The Love Killings (Detective Matt Jones Book 2)
Page 16
“How could you know?”
“Look at the crime scene, Matthew. What need was the killer trying to fulfill? Look at the boys. The mothers. Dad and his daughters stripped of their clothing and holding hands as they watched. Let me guess what Westbrook told you. If it’s not me, then you’d be looking for a young man in his twenties. A young man who probably still lives with his mother and doesn’t have much money. That’s why he’s taking bigger risks and picking on the wealthy. He’s a young man who undoubtedly spent his entire life as a victim of sexual abuse. And don’t kid yourself, Matthew, it has to be sexual abuse because he’s forcing the boys to have sex with their mothers. Like I said before, this one’s different.”
The doctor met his gaze and smiled. Matt flinched, but managed to catch himself halfway through. It wasn’t Baylor’s smile. It was his eyes. For one short moment, the doctor had the look of a predator. For ten, maybe fifteen seconds, his eyes had gone dead. Matt could remember the photographs of Adam Lanza and Dylann Roof that he’d found on the Internet this morning. The doctor seemed to share the same psychotic look, but somehow had the ability to turn it on and off at will.
Matt took a deep breath. When he glanced at his hands, his fingers were trembling slightly. It was the unpredictability of the man, he thought. The idea that at any moment—
Matt cleared his throat. “It gets worse,” he said.
Baylor was staring at him, and Matt guessed that he’d noticed his reaction.

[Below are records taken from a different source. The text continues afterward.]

Definition qrx_aura_agent_manifest_validate (m : QrxAuraAgentManifest) : Z :=
  if decide (mf_version m <> QRX_AURA_RUNTIME_VERSION) then -1
  else if negb (nonempty (mf_agent_id m) QRX_AURA_MAX_ID) || negb (nonempty (mf_owner m) QRX_AURA_MAX_OWNER) then -1
  else if negb (nonempty (mf_model_id m) QRX_COMPUTE_JOB_MAX_MODEL_ID) || negb (nonempty (mf_model_version m) QRX_COMPUTE_JOB_MAX_MODEL_VERSION) then -1
  else if decide (mf_capability_mask m = 0 \/ Z.ldiff (mf_capability_mask m) QRX_AURA_CAP_ALLOWED_V1 <> 0) then -1
  else if negb (has (mf_capability_mask m) QRX_AURA_CAP_CHAT) || negb (has (mf_capability_mask m) QRX_AURA_CAP_MODEL_INFERENCE) then -1
  else if decide (mf_max_steps m = 0 \/ mf_max_steps m > QRX_AURA_MAX_STEPS \/ mf_max_job_fee_atoms m = 0 \/ mf_max_session_fee_atoms m = 0 \/
                  mf_max_job_fee_atoms m > mf_max_session_fee_atoms m) then -1
  else if decide (mf_require_user_approval_for_code_execution m > 1) then -1
  else 0.
Definition manifest_preimage (m : QrxAuraAgentManifest) : bytes :=
  cs "QRX/AURA/AGENT-MANIFEST/V1" ++ fields [mf_agent_id m; mf_owner m; mf_model_id m; mf_model_version m] ++
  qrx_job_digest_u32 (mf_version m) ++ qrx_job_digest_u32 (mf_capability_mask m) ++ qrx_job_digest_u32 (mf_max_steps m) ++
  qrx_job_digest_u64 (mf_max_job_fee_atoms m) ++ qrx_job_digest_u64 (mf_max_session_fee_atoms m) ++
  qrx_job_digest_u32 (mf_require_user_approval_for_code_execution m).
(* ===== verification/AuraAgentFacts.v ===== *)
(** * AURA: theorems on agents, chats and code workspaces

    What an agent spends and how often it acts is bounded by its manifest, a
    call of a tool becomes a valid job that can do no more than the tool, and
    the execution of a plan stays well formed, in order and within its budget;
    and what a conversation and an approval do not keep. *)

From stdpp Require Import gmap.
From S2P Require Import Prelude Format Aura AuraRoute AuraRouting Compute ComputeMarket ComputeOrder ComputeGraph ComputeFacts AuraAgent.

(** ** Sessions *)

Inductive SessionCall := SessionCharge (total : Z) | SessionStep | SessionComplete | SessionCancel.
Definition session_call (m : QrxAuraAgentManifest) (s : QrxAuraSession) (c : SessionCall) : Z * QrxAuraSession :=
  match c with
  | SessionCharge total => qrx_aura_session_charge s total
  | SessionStep => qrx_aura_session_record_step m s
  | SessionComplete => qrx_aura_session_complete s
  | SessionCancel => qrx_aura_session_cancel s
  end.
Definition session_run (m : QrxAuraAgentManifest) (s : QrxAuraSession) (calls : list SessionCall) : QrxAuraSession :=
  foldl (fun s c => snd (session_call m s c)) s calls.
Definition session_over (s : QrxAuraSession) : Prop := ss_state s = QRX_AURA_SESSION_COMPLETED \/ ss_state s = QRX_AURA_SESSION_CANCELLED.
(** Adding all the partial results: node, bytes, sequence number. *)
Fixpoint aggregate_all (l : list (bytes * Z * Z)) (p : QrxMoeAggregationPlan) : option QrxMoeAggregationPlan :=
  match l with
  | [] => Some p
  | (node, n, seq) :: l => match qrx_moe_aggregation_add p pod agg layer expert node n seq with (0, p) => aggregate_all l p | _ => None end
  end.
Definition aggregate_of (l : list (bytes * Z * Z)) : QrxMoeAggregationPlan :=
  mkAggregation QRX_MOE_BATCH_VERSION (arr QRX_MOE_MAX_POD_ID (cstr pod)) (arr 129 (cstr agg)) layer expert
    ((fun x => mkAggregateInput (arr 129 (cstr x.1.1)) x.1.2 x.2) <$> l) (zsum ((fun x => x.1.2) <$> l)) 0.

Lemma aggregate_step l x p q : (ag_version p = 0 /\ l = [] \/ p = aggregate_of l) -> 0 <= zsum ((fun x => x.1.2) <$> l) -> 0 <= x.1.2 -> NoDup l.*2 ->
  qrx_moe_aggregation_add p pod agg layer expert x.1.1 x.1.2 x.2 = (0, q) ->
  q = aggregate_of (l ++ [x]) /\ NoDup (l ++ [x]).*2 /\ zsum ((fun x => x.1.2) <$> (l ++ [x])) <= UINT64_MAX.
Proof using.
  intros Hp Hl Hx Hn. unfold qrx_moe_aggregation_add. case_decide as D1; [done|]. cbv zeta.
  assert ((if decide (ag_version p = 0) then mkAggregation QRX_MOE_BATCH_VERSION (arr QRX_MOE_MAX_POD_ID (cstr pod)) (arr 129 (cstr agg)) layer expert [] 0 0 else p) = aggregate_of l) as ->.
  { destruct Hp as [[E ->]| ->]; [by rewrite decide_True|]. by rewrite decide_False. }
  case_decide as D2; [done|]. destruct (existsb _ _) eqn:D3; [done|]. cbn [aggregate_of ag_version ag_pod_id ag_aggregator_node_id ag_layer_id ag_expert_id ag_inputs ag_local_input_bytes ag_uplink_result_bytes] in *.
  case_decide as D4; [done|]. intros [= <-]. rewrite zsum_snoc, u64_small by word. split; [unfold aggregate_of; by rewrite zsum_snoc, fmap_app|]. split; [|lia].
  rewrite fmap_app. apply NoDup_app. split; [done|]. split; [|apply NoDup_singleton]. intros s (y & -> & Hy)%list_elem_of_fmap E%list_elem_of_singleton.
  apply not_true_iff_false in D3. apply D3, existsb_exists. eexists. split; [apply list_elem_of_In, (list_elem_of_fmap_2 _ _ y Hy)|].
  cbn. rewrite E, (bool_decide_true (x.2 = x.2)) by done. apply orb_true_r.
Qed.
Lemma aggregate_all_spec k l p q : (ag_version p = 0 /\ l = [] \/ p = aggregate_of l) -> Forall (fun x => 0 <= x.1.2) (l ++ k) -> NoDup l.*2 -> k <> [] ->
  aggregate_all k p = Some q -> q = aggregate_of (l ++ k) /\ NoDup (l ++ k).*2 /\ zsum ((fun x => x.1.2) <$> (l ++ k)) <= UINT64_MAX.
Proof using.
  revert l p. induction k as [|[[node n] seq] k IH]; intros l p Hp Hf Hn Hk; [done|]. cbn [aggregate_all].
  destruct (qrx_moe_aggregation_add p pod agg layer expert node n seq) as [[] p'] eqn:E; try done. intros Hall.
  replace (l ++ (node, n, seq) :: k) with ((l ++ [(node, n, seq)]) ++ k) in * by (by rewrite <- app_assoc).
  pose proof Hf as [[H1 H2]%Forall_app _]%Forall_app. rewrite Forall_singleton in H2.
  destruct (aggregate_step l (node, n, seq) p p' Hp) as (-> & Hn' & Hs); [by apply zsum_nonneg, Forall_fmap|done|done|done|].
  destruct k as [|y k]; [cbn in Hall; injection Hall as <-; by rewrite app_nil_r|]. by apply (IH _ _ (or_intror eq_refl)).
Qed.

“Worse?” the doctor said carefully.
“I just came from the funeral home. Someone’s messing with the corpses.”
“Did the undertaker say that?”
“He mentioned it, then wrote it off.”
“Did you believe him?”
Matt shook his head. “Not when he tried to back away. Someone messed with the Strattons’ bodies. Whether or not it’s the killer is another story.”
“Oh, it’s him, Matthew. Trust me on this. It’s him and it fits.”
“How?”
“I’ll let you figure that out.”
The doctor glanced at Matt’s hands, then met his eyes again. When he spoke his voice was dark and frightening.
“Are you better now?”
He’d noticed. “You mind if I smoke?”
“Would it matter?”
Matt dug his cigarettes out of his pocket, lit one, and crossed the room to the fireplace. The doctor was staring at him again, his eyes focused and glistening in the light.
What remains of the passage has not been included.